* **Provided records**:
______

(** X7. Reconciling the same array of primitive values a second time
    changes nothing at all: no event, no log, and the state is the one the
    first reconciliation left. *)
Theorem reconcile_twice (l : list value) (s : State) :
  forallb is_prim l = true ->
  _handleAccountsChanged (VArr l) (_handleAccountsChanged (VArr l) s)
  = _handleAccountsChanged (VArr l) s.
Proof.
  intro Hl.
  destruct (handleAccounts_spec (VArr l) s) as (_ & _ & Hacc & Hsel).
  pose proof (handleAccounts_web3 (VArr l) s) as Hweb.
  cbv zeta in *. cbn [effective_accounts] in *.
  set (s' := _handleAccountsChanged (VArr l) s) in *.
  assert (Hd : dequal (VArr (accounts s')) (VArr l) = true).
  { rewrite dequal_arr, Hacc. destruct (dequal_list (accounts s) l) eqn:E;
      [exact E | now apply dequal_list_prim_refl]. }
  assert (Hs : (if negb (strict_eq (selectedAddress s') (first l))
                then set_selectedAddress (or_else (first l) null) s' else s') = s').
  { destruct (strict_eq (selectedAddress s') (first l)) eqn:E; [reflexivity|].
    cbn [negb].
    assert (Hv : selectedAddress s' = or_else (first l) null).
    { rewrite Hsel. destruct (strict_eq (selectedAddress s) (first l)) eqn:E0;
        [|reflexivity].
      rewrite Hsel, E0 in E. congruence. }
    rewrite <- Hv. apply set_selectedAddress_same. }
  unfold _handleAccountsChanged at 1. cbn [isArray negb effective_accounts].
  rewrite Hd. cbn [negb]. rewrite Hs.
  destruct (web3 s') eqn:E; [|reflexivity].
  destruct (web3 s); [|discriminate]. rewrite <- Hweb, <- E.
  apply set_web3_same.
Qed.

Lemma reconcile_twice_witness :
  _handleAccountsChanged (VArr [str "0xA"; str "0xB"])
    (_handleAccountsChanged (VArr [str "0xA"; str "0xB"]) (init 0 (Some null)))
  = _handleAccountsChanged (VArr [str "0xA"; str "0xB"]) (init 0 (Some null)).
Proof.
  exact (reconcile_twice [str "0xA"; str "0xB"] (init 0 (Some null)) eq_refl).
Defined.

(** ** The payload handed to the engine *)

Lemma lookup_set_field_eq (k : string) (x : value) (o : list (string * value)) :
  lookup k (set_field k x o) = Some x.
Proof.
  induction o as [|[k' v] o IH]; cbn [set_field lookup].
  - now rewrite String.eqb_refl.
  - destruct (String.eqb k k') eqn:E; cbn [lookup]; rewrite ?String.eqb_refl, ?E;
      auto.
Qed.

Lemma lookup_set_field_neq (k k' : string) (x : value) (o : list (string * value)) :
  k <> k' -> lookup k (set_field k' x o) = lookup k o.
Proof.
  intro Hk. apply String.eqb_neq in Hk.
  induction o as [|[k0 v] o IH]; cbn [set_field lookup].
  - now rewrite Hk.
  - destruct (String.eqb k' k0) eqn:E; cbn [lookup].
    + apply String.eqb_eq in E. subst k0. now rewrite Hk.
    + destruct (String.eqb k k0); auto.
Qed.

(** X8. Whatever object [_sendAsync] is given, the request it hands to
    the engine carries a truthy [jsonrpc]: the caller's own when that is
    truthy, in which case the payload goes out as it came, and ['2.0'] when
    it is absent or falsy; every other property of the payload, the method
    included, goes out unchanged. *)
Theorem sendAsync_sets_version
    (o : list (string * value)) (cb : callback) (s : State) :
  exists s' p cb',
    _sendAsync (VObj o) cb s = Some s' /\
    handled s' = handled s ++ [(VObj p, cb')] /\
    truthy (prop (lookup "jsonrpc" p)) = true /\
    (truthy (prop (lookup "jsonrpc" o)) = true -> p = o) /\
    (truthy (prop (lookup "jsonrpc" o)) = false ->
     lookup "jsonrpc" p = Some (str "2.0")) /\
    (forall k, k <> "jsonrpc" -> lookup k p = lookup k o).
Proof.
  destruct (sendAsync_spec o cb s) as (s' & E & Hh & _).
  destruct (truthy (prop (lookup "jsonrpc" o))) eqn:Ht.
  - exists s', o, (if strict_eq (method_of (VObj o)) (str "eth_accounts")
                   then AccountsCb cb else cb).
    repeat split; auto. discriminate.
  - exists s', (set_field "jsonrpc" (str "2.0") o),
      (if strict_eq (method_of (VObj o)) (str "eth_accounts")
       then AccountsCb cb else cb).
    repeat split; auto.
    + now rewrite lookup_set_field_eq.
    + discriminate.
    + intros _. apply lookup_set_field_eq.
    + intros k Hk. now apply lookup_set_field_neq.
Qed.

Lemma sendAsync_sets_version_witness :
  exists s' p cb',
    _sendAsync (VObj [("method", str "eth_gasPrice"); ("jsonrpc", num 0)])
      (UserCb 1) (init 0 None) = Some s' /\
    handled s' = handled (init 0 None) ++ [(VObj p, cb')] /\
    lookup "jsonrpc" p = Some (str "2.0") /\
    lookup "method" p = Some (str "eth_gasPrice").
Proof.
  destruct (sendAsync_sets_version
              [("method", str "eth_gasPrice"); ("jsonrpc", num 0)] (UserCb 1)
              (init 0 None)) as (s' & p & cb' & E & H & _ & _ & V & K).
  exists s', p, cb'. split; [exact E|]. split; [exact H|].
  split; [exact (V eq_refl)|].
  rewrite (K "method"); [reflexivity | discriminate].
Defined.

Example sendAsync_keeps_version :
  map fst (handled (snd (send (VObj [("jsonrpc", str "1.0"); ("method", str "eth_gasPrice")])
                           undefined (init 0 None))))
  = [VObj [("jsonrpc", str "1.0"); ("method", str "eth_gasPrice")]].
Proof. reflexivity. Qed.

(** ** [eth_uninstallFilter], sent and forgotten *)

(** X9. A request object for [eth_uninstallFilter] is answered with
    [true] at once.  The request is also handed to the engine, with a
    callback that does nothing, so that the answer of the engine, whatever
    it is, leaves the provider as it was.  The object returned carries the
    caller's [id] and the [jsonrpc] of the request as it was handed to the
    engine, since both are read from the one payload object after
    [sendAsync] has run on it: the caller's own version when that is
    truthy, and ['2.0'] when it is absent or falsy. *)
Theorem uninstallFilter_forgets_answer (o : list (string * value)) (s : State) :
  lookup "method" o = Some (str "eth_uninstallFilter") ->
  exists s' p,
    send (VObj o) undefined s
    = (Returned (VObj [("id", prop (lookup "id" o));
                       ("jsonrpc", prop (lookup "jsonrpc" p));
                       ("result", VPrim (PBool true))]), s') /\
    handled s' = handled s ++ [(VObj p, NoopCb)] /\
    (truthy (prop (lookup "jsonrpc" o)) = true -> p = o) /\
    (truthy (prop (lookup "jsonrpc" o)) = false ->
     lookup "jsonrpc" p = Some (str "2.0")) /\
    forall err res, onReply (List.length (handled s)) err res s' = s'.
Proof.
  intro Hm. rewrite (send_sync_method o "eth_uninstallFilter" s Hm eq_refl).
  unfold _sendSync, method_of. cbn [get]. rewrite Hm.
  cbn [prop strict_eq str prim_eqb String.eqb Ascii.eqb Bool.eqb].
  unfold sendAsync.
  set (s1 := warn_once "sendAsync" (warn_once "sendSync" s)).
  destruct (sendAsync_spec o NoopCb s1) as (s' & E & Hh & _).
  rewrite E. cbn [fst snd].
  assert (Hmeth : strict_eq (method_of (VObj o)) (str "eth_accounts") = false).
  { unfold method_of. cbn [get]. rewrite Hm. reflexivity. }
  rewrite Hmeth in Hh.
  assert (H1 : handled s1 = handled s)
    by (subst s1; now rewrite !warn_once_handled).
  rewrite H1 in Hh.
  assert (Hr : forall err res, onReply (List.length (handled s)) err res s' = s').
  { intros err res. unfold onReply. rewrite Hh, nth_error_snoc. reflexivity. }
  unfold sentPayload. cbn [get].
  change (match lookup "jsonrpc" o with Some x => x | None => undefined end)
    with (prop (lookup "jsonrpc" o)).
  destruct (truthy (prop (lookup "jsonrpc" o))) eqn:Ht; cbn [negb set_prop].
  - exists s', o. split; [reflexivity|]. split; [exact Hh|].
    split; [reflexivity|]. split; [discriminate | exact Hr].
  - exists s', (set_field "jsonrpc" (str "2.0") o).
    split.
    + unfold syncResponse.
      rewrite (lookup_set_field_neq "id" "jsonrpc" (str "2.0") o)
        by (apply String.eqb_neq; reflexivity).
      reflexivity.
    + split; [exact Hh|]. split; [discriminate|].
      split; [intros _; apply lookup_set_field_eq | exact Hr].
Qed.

______

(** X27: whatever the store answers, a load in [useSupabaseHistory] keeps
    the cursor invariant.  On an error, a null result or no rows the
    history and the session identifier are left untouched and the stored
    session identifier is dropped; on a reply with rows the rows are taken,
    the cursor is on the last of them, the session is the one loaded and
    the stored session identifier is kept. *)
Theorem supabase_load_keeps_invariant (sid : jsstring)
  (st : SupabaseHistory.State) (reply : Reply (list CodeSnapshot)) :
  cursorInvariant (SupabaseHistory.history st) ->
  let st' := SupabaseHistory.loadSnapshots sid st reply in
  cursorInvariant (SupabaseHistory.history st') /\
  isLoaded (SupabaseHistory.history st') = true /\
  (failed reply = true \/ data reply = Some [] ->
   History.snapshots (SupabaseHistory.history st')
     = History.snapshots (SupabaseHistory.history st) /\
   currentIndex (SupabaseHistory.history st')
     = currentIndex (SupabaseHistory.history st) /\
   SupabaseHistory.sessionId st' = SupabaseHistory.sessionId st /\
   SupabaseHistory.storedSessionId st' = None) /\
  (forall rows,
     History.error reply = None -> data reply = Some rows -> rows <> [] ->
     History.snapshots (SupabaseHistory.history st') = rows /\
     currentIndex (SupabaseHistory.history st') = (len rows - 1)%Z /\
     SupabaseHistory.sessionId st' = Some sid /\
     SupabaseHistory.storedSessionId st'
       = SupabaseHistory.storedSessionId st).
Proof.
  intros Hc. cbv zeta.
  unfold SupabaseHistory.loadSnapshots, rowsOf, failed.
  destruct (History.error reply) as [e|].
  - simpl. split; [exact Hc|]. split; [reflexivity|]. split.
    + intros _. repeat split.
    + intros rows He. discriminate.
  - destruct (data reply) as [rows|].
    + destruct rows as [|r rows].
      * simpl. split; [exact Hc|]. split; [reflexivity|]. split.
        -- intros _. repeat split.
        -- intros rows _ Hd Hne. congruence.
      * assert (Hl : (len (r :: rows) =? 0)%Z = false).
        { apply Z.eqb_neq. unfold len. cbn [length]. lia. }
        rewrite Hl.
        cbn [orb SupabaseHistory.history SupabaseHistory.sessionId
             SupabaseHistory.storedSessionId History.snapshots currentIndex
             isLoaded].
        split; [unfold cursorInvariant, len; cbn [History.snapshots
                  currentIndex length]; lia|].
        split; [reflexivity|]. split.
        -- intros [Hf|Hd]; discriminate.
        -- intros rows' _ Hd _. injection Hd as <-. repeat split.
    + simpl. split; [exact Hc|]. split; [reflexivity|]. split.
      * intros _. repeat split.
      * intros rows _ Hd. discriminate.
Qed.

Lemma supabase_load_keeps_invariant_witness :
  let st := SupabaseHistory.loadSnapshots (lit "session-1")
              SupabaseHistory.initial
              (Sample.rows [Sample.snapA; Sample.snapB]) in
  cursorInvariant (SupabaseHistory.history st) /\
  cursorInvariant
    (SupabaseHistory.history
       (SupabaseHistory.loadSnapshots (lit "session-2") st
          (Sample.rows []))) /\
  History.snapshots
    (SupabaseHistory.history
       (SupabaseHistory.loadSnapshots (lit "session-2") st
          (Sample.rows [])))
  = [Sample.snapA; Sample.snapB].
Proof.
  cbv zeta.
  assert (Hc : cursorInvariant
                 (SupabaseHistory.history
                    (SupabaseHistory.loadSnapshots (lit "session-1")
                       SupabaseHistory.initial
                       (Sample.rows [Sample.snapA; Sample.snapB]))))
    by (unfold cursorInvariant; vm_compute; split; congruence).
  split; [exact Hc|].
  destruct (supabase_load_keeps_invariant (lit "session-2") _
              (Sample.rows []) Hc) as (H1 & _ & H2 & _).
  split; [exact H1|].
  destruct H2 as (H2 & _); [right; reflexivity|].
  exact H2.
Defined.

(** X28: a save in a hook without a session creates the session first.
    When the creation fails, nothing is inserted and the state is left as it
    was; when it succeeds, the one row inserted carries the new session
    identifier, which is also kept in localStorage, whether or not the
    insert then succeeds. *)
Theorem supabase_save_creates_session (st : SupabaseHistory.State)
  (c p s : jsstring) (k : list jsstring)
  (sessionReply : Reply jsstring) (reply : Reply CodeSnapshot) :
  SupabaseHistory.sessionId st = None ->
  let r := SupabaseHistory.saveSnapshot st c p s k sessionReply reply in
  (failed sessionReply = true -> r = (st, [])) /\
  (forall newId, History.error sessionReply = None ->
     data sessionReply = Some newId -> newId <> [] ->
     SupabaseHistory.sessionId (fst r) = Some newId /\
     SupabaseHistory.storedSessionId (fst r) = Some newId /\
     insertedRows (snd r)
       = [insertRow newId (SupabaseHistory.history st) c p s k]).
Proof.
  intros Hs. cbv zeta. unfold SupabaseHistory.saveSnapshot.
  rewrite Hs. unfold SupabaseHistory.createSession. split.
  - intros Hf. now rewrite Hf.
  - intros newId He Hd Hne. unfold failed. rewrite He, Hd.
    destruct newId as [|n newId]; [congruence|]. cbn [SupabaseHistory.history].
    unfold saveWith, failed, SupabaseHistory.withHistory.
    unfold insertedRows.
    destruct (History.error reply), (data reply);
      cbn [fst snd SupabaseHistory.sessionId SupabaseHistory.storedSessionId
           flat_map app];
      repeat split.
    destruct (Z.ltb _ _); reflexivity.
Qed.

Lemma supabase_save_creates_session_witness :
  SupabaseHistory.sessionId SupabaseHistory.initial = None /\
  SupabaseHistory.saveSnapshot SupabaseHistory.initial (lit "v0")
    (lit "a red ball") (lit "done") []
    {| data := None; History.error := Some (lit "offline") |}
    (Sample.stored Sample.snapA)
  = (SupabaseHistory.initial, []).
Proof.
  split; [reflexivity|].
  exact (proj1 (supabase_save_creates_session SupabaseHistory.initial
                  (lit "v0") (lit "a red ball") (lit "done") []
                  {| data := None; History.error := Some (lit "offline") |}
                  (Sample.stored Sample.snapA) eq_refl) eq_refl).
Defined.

______

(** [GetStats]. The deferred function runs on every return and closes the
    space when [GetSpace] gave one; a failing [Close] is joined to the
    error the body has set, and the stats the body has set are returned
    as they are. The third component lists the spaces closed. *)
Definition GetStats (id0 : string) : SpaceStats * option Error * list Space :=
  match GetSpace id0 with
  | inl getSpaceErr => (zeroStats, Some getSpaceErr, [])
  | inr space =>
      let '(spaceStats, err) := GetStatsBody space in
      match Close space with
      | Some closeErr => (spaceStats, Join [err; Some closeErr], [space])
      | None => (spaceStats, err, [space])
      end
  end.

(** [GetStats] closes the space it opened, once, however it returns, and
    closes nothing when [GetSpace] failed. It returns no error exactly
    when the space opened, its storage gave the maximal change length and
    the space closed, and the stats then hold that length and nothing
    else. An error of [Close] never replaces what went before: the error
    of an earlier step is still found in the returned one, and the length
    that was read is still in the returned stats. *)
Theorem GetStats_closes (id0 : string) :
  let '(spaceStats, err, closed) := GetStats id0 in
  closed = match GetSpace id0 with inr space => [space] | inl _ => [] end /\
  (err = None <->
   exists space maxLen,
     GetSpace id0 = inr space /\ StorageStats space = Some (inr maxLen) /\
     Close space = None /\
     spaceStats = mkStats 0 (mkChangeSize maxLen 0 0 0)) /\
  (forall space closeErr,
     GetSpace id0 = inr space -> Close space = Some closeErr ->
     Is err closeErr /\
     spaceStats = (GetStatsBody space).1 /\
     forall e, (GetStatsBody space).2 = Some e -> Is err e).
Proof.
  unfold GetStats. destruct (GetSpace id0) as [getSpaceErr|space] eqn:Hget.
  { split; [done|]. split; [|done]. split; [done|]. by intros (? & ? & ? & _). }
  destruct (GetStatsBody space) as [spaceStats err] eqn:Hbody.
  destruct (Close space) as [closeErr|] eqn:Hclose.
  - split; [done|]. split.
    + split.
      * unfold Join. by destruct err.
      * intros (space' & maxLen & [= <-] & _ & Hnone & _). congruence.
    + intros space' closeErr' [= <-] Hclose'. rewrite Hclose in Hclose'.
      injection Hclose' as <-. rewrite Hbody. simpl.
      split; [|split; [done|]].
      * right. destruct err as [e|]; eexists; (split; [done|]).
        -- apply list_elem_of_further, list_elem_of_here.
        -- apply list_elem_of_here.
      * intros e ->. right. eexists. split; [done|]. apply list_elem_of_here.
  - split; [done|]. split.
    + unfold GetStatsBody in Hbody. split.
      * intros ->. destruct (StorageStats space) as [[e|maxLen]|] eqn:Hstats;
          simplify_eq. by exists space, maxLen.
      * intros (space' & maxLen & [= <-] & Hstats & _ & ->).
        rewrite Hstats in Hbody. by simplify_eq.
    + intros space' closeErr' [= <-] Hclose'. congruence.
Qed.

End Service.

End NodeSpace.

______

* **Description of the task**:
Check each line of the records above for the string "zeta", and report every line that has it.

* **Result**:
  cbv zeta in *. cbn [effective_accounts] in *.
  intros Hc. cbv zeta.
  cbv zeta.
  intros Hs. cbv zeta. unfold SupabaseHistory.saveSnapshot.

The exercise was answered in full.